TPPは米国がアジアの経済統合の主導権を握ることを目的にしている
日本のTPP参加についての問題点を考える学習会が5日、京都市南区の京都府農協会館で開かれ、講演した京都大学大学院経済研究科の久野秀二教授は、「TPP(環太平洋経済連携協定)はアメリカがアジア地域の経済統合で自らの主導権を確保することを目的にしたものだ」とのべました。

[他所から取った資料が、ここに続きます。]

Lemma pmap_new_run n s :
  pt_ok root (ps s) → kernel_table kpml4 (ps s) → (1 ≤ free_pages (ps s))%nat → heap_ready (S n) (heap s) →
  ∃ pml4 h, pmap_new kpml4 s = Ok (pml4, set_heap h s) ∧ beside root (ps s) (pages_of h) ∧
    free_pages (ps s) = S (free_pages (pages_of h)) ∧ heap_ready n h ∧ arenas_of h = arenas_of (heap s) ∧
    ∀ q z, heap_live (heap s) q z → heap_live h q z.
Proof.
  intros Hok Hk Hf Hr.
  destruct (kmem_alloc_run n sizeof_pmap s Hr) as (p & h & Ha & Hp & Hr1 & _ & _ & Hl); [unfold sizeof_pmap; lia|].
  pose proof (kmem_alloc_arenas n sizeof_pmap s p h Hr ltac:(unfold sizeof_pmap; lia) Ha) as Hv.
  destruct (pmap_new_beside kpml4 root (ps s) Hok Hk Hf) as (pml4 & p' & Hrun & B & Hfr).
  rewrite <-Hp in Hrun. change (pages_of h) with (ps (set_heap h s)) in Hrun.
  exists pml4, (with_pages p' h). split.
  { unfold pmap_new. rewrite (bind_step _ _ _ _ _ Ha). by rewrite (on_pstate_run _ _ _ _ Hrun). }
  rewrite pages_of_with, arenas_of_with. split; [done|]. split; [done|]. split; [by apply ready_with|].
  split; [done|].
  intros q z Hq. apply live_with. by apply Hl.
Qed.

(** A new map is the one new use of an object of the heap. *)
Lemma new_map_role s s1 newmap nm p r :
  space_ok map m s → (∀ z, ¬ heap_live (heap s) newmap z) → heap_live (heap s1) newmap sizeof_vm_map →
  anons s1 = anons s → amaps s1 = amaps s → objects s1 = objects s → maps s1 = <[newmap := nm]> (maps s) →
  pv_table (ps s1) = pv_table (ps s) → role_of map s1 p r →
  role_of map s p r ∨ (∀ z, ¬ heap_live (heap s) p z) ∧
    heap_live (heap s1) p (role_size s1 r) ∧ ∀ r', role_of map s1 p r' → r' = r.
Proof.
  intros Sp Hf Hlv E1 E2 E3 E4 E5. pose proof (co_roles _ _ _ (sp_core _ _ _ Sp)) as R.
  assert (∀ q r0, role_of map s1 q r0 → role_of map s q r0 ∨ (q, r0) = (newmap, RMap)) as Hr.
  { intros q [|am|page v| | |]; unfold role_of; rewrite ?E1, ?E2, ?E3, ?E5; [by left..|].
    rewrite E4, lookup_insert_is_Some. intros [<-|[_ H]]; auto. }
  intros [Hp|[= -> ->]]%Hr; [by left|]. right. split; [done|]. split; [done|]. intros r' [Ho|[= ->]]%Hr; [|done].
  destruct (Hf (role_size s r')). by apply (ro_live _ _ R).
Qed.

農業・農協問題研究所京都支部が主催したもの。農業関係者や研究者、労働組合員らの参加者を前に、久野氏は「TPPを中心とした『自由貿易』の動きと国民の暮らし」と題して講演。久野氏は、TPPが昨年10月の菅首相の所信表明演説から急展開した背景について「アメリカが主導するWTOやFTAAなどの地域統合が行き詰まり、通商連携(ASEAN)で中国の存在感が増していることを警戒して、これにくさびを打ち込みたいという狙いがある」と指摘。また「日米同盟を強化し、日本を引きこむことでアジアへの影響力を高めたいという意図もある」とのべました。
さらに久野氏はTPP参加による国民生活への影響についても言及。農水省の影響試算をとりあげ、農業の主要19品目で生産減は毎年4・1兆円にのぼり、食糧自給率は40%から13%に減ることを指摘。またTPP参加は農業分野だけでなく医療や労働、金融など幅広い分野に関連することを示しました。
最後に久野氏はTPPは国民生活全体、国のあり方にかかわる大問題であり早急な世論換気が必要として、○あるべき日本の農と食のかたちと道筋を示し、そのための国民合意形成を図る○食料主権と公正な貿易システムを求めるグローバルな世論と運動に連帯する――運動を呼びかけました。